(** * NetScan: the TCP-connect prober, the port scheduler and the host sweeper

    A shallow embedding of [NetScan.scan_port], [NetScan.scan_ports] and
    [NetScan.scan_network] (netscan.py).  The socket layer is an explicit
    world: a table of the sockets created and not yet passed to [close],
    and the trace of the calls made on them.  What the network answers is an oracle, [Net].  Python code that can
    raise runs in a state-and-exception monad, so that a handler sees the
    world as the failed call left it.

    Three choices bound what the model says.  The network answers a
    connection attempt as a function of host, port, timeout and the attempts
    made before on the same socket.  A socket leaves the table of the world
    through [close] only, which does not raise: what the interpreter does
    with a socket object nothing refers to any more is not represented.
    The thread pool is represented by the order in which its futures
    complete, every property being stated for all such orders; how many
    callables run at the same instant is not represented. *)

From Stdlib Require Import ZArith QArith Lia Ascii String.
From stdpp Require Import gmap strings list fin_maps pretty sorting.

Open Scope Z_scope.

(** ** Exceptions *)

(** The exception classes the socket layer and the builtins used here raise.
    All of them derive from [Exception]; [gaierror], [herror] and
    [timeout] derive from [OSError], which [socket.error] is an alias of.
    Asynchronous interrupts ([KeyboardInterrupt], [SystemExit]) are delivered
    by the interpreter, not by the calls modelled here, and are left out. *)
Inductive exn : Type :=
| gaierror
| herror
| timeout_error
| OSError (errno : Z)
| ValueError
| OverflowError
| TypeError
| UnicodeError
| IndexError.

Global Instance exn_eq_dec : EqDecision exn.
Proof. solve_decision. Defined.

Definition is_gaierror (e : exn) : bool :=
  match e with gaierror => true | _ => false end.

(** [socket.error] is [OSError]. *)
Definition is_socket_error (e : exn) : bool :=
  match e with
  | gaierror | herror | timeout_error | OSError _ => true
  | _ => false
  end.

Definition is_Exception (e : exn) : bool := true.

Definition EBADF : Z := 9.

(** ** The world *)

Inductive event : Type :=
| Ev_socket (fd : nat)
| Ev_settimeout (fd : nat) (timeout : Q)
| Ev_connect_ex (fd : nat) (host : string) (port : Z)
| Ev_close (fd : nat).

(** The state of a socket object: the timeout set on it ([None]: blocking
    mode, the state of a fresh socket) and the addresses on which a
    connection was attempted on it so far, oldest first. *)
Record sock_state : Type := mkSock {
  sock_timeout : option Q;
  sock_attempts : list (string * Z)
}.

(** [socks] holds the sockets that were created and on which [close] has
    not been called.  [trace] lists the socket calls made so far, oldest
    first. *)
Record World : Type := mkWorld {
  next_fd : nat;
  socks : gmap nat sock_state;
  trace : list event
}.

(** The socket was created and [close] has not been called on it. *)
Definition is_open (fd : nat) (w : World) : Prop := is_Some (socks w !! fd).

-- Instructions for the task --
Wherever a line above contains "layer", copy that line.

-- Expected output --
    [NetScan.scan_network] (netscan.py).  The socket layer is an explicit
(** The exception classes the socket layer and the builtins used here raise.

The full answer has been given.